If you're using an installed CA, you can just ask the OS to get a file over HTTPS and it will either throw an exception or it will succeed. If you want to use a custom CA it is more involved because you have to take over various parts of the process, to add logic which would check the CA the other side's certificate is attempting to use then drop the connection if it is invalid/unknown.

To get specific, in C# you can just use the WebClient Class to download files over HTTPS using a known (to the OS) CA and certificate signed by that CA. To implement custom certificate or CA verification you cannot use WebClient and instead have to utilise something like an x509 certificate validator callback on a WebRequest. Not rocket science but more involved.

Also, please don't use serial numbers for verification, wtf.

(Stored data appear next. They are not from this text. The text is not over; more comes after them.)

(** C7: in every execution of the mailer, no accepted message is sent
    twice: each message is attempted at most as often as it was
    enqueued; and a failed send is logged and dropped, the worker going on
    with the rest of the queue (the message is not put back). *)
Theorem worker_attempts_each_message_at_most_once acts cfg s evs :
  mailer_run acts (New cfg, false) = (s, evs) ->
  (forall m, count_occ msg_eq_dec (attempts evs) m <= count_occ msg_eq_dec (queued evs) m)
  /\ (forall closed t m q, mstate t <> Stopped -> mqueue t = m :: q ->
       worker_step closed (WSend false) t
       = (mkMailer (mcfg t) (mstate t) q (stop_seen t), [EvSmtpSend m; EvSendFailed m])).
Proof.
  destruct s as [t closed]. intro H.
  destruct (fifo_inv_reach _ _ _ _ _ H) as (Hq & _).
  split.
  - intro m. rewrite Hq, count_occ_app. lia.
  - intros c [cfg' st q' seen] m q Hst Hq'. simpl in *. subst q'.
    destruct st; [congruence | reflexivity | reflexivity].
Qed.

Lemma worker_attempts_each_message_at_most_once_witness :
  let acts := [MRun; MEnqueue sample_message; MWorker (WSend false); MWorker (WSend false)] in
  mailer_run acts (New sample_config, false)
  = ((mkMailer sample_config Running [] false, false),
     [EvQueued sample_message; EvSmtpSend sample_message; EvSendFailed sample_message])
  /\ (forall m, count_occ msg_eq_dec
                 (attempts [EvQueued sample_message; EvSmtpSend sample_message;
                            EvSendFailed sample_message]) m
               <= count_occ msg_eq_dec
                 (queued [EvQueued sample_message; EvSmtpSend sample_message;
                          EvSendFailed sample_message]) m).
Proof.
  intro acts.
  assert (H : mailer_run acts (New sample_config, false)
              = ((mkMailer sample_config Running [] false, false),
                 [EvQueued sample_message; EvSmtpSend sample_message; EvSendFailed sample_message]))
    by reflexivity.
  split; [exact H|].
  exact (proj1 (worker_attempts_each_message_at_most_once _ _ _ _ H)).
Defined.

End MailerClaims.

(* ------------------------------------------------------------------ *)
(** ** Job *)

Module JobClaims.
Import Collector CollectorFacts Mailer Events MailerImpl Job.

Lemma watermark_run_mono acts c : watermark c <= watermark (fst (collector_run acts c)).
Proof.
  revert c. induction acts as [|[f|rows] acts IH]; intro c; simpl; [lia| |].
  - destruct (FetchChanges f c) as [[b|e] c'] eqn:Hf.
    + destruct (fetch_ok_rows _ _ _ _ Hf) as [_ ->].
      specialize (IH (mkCollector (db c) (advance (watermark c) b))).
      destruct (collector_run acts _) as [c'' bs]. simpl in *.
      pose proof (advance_ge (watermark c) b). lia.
    + assert (c' = c).
      { unfold FetchChanges in Hf. destruct f;
          [destruct (read_rows _ _)| |destruct (read_rows _ _)];
          inversion Hf; reflexivity. }
      subst c'. apply IH.
  - apply (IH (mkCollector (db c ++ rows) (watermark c))).
Qed.
Lemma listing_entry_witness :
  read_listing [] (mkWorld (map Data [x05; x00; x00; x00; x00;
                                       xff; xff; xff; xff; x00]) [] [] [])
  = read_listing [(EmptyString, 5)]
      (mkWorld (map Data [xff; xff; xff; xff; x00])
               [Rx 4 [x05; x00; x00; x00]; RxUntil x00 [x00]] [] []).
Proof.
  apply (@listing_entry [] x05 x00 x00 x00 [] (map Data [xff; xff; xff; xff; x00])
           (mkWorld (map Data [x05; x00; x00; x00; x00;
                               xff; xff; xff; xff; x00]) [] [] [])).
  - reflexivity.
  - simpl. intros H. exact H.
  - reflexivity.
Defined.

(** C2, as the specification has it, fails: the device sends an entry with
    an empty path and size 5, then an entry with size 0xFFFFFFFF and path
    [a], then the terminator and the ready prompt. The listing operation
    returns both entries and takes no exit. *)
Lemma listing_records_other_shapes :
  let w := mkWorld (map Data [x05; x00; x00; x00; x00;
                              xff; xff; xff; xff; x61; x00;
                              xff; xff; xff; xff; x00;
                              x3e]) [] [] [] in
  fst (retrieve_fs_listing (mkConfig false "fs" false 3 3) w)
  = Done [(EmptyString, 5); ("a"%string, 0xFFFFFFFF)]
  /\ (forall c, fst (retrieve_fs_listing (mkConfig false "fs" false 3 3) w)
                <> Exit c).
Proof.
  split; [vm_compute; reflexivity|].
  intros c. vm_compute. discriminate.
Qed.

(** ** The dump loop *)





(** The turn up to the command: the file is created, then the command is
    written. *)
Lemma dump_file_command (cfg : config) (fs_listing : dict) (dev_path : string)
  (cmd : list byte) (w : world) :
  read_command dev_path cmd ->
  dump_file cfg fs_listing dev_path w =
    (sz <- read_32le ;; dump_answer cfg fs_listing dev_path sz)
      (mkWorld (rx w)
               (trace w ++ [Create (pc_path_of cfg dev_path); Tx cmd])
               (out w ++ [InfoDumpFile dev_path (pc_path_of cfg dev_path)])
               (disk_set (disk w) (pc_path_of cfg dev_path) [])).
Proof.
  intros [Hcmd Hascii]. destruct w as [s tr o d].
  unfold dump_file.
  unfold bind at 1. unfold print at 1. cbn [rx trace out disk].
  unfold bind at 1. unfold open_wb at 1. cbn [rx trace out disk].
  unfold bind at 1. unfold encode_ascii at 1. rewrite Hcmd, Hascii.
  unfold ret at 1.
  unfold bind at 1. unfold device_write at 1, log_event. cbn [rx trace out disk].
  rewrite <- app_assoc. reflexivity.
Qed.

(** The turn after a size that is none of the three reserved values, for
    any behaviour of the device. *)
Lemma dump_answer_content (cfg : config) (fs_listing : dict)
  (dev_path : string) (listed size : Z) (sb : list byte) (s : list item)
  (tr : list event) (o : list msg) (d : list (string * list byte)) :
  let pc_path := pc_path_of cfg dev_path in
  (size =? 0xFFFFFFFF) = false ->
  (size =? 0xFFFFFFFE) || (size =? 0xFFFFFFFD) = false ->
  dict_get fs_listing dev_path = Some listed ->
  dump_answer cfg fs_listing dev_path (size, sb) (mkWorld s tr o d) =
    let contents := fst (take_rx size s) in
    let last := fst (take_rx 1 (snd (take_rx size s))) in
    let s' := snd (take_rx 1 (snd (take_rx size s))) in
    let tr' := tr ++ [Rx size contents; Rx 1 last] in
    let o1 := o ++ size_warning listed size in
    match last with
    | [] => (Raise IndexError, mkWorld s' tr' o1 d)
    | b :: _ =>
        let o2 := o1 ++ retrieved_debug cfg (length contents) size (byte_val b) in
        if negb (Z.of_nat (length contents) =? size) then
          wait_ready (mkWorld s' tr'
                        (o2 ++ [ErrIncompleteData (length contents) size]) d)
        else if checksum_mismatch [sb; contents] (byte_val b) then
          wait_ready (mkWorld s' tr' (o2 ++ [ErrChecksumFailed]) d)
        else
          wait_ready
            (mkWorld s' (tr' ++ [Put pc_path contents]) o2
               (disk_set d pc_path
                  (match disk_get d pc_path with Some c => c | None => [] end
                   ++ contents)))
    end.
Proof.
  intros pc_path H1 H2 Hl.
  unfold dump_answer. cbn [fst snd]. rewrite H1, H2.
  unfold bind at 1. unfold dict_lookup. rewrite Hl. unfold ret at 1.
  assert (Hwarn : forall k : M unit,
    (when (negb (size =? listed)) (print (WrnSizeChanged listed size)) ;;; k)
      (mkWorld s tr o d)
    = k (mkWorld s tr (o ++ size_warning listed size) d)).
  { intros k. unfold bind, when, print, size_warning, ret.
    destruct (size =? listed); simpl; [rewrite app_nil_r|]; reflexivity. }
  rewrite Hwarn. clear Hwarn.
  unfold bind at 1. unfold device_read at 1. cbn [rx trace out disk].
  destruct (take_rx size s) as [contents s2]. cbn [fst snd].
  unfold bind at 1. unfold device_read at 1. cbn [rx trace out disk].
  destruct (take_rx 1 s2) as [last s3]. cbn [fst snd].
  rewrite <- app_assoc. cbn [app].
  destruct last as [|b last].
  - reflexivity.
  - unfold bind at 1. unfold index0, ret at 1.
    set (w2 := mkWorld s3 (tr ++ [Rx size contents; Rx 1 (b :: last)])
                 (o ++ size_warning listed size) d).
    assert (Hdbg : forall k : M unit,
      (when (VERBOSE cfg)
         (print (DbgRetrieved (length contents) size (byte_val b))) ;;; k) w2
      = k (mkWorld s3 (tr ++ [Rx size contents; Rx 1 (b :: last)])
             ((o ++ size_warning listed size)
              ++ retrieved_debug cfg (length contents) size (byte_val b)) d)).
    { intros k. unfold bind, when, print, retrieved_debug, ret, w2.
      destruct (VERBOSE cfg); simpl; [|rewrite app_nil_r]; reflexivity. }
    rewrite Hdbg. clear Hdbg.
    destruct (negb (Z.of_nat (length contents) =? size)); [reflexivity|].
    destruct (checksum_mismatch [sb; contents] (byte_val b)); reflexivity.
Qed.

You're talking about using a custom CA for HTTPS or code signing. If you want to assure that only your company's custom CA get utilised in this process, and not some other CA then you'll need some way of verifying who the CA is in your software.

There's tons of things you could check to verify the custom CA is your CA, including serial number, thumbnail, and various other metadata. You cannot just allow any CA or certificate as a "bad guy" could just create their own.

Where do you get this number?

Wages. Two members of staff, sitting in a room planning this out. Let's say it only takes an hour, it could easily be $50, and that doesn't include benefits and other costs. This is a meeting which could be avoided by just buying a certificate and simplifying the workflow.

Most companies should use dedicated HSMs for storing and generating these keys...it takes maybe 15 minutes at most.

And what's the wage cost of setting that up? Likely more than a certificate from a standard CA.

Use a third party library for this, it's called certificate pinning.

Actually it isn't. Certificate pinning requires you to validate the certificate then store that certificate's unique info (e.g. serial) for a set period of time as the "known good" certificate for a given host. What you're proposing is quite different, using a self-signed certificate that cannot be validated through normal means and requires you to manually validate the certificate using logic within the software, install a custom CA, or similar.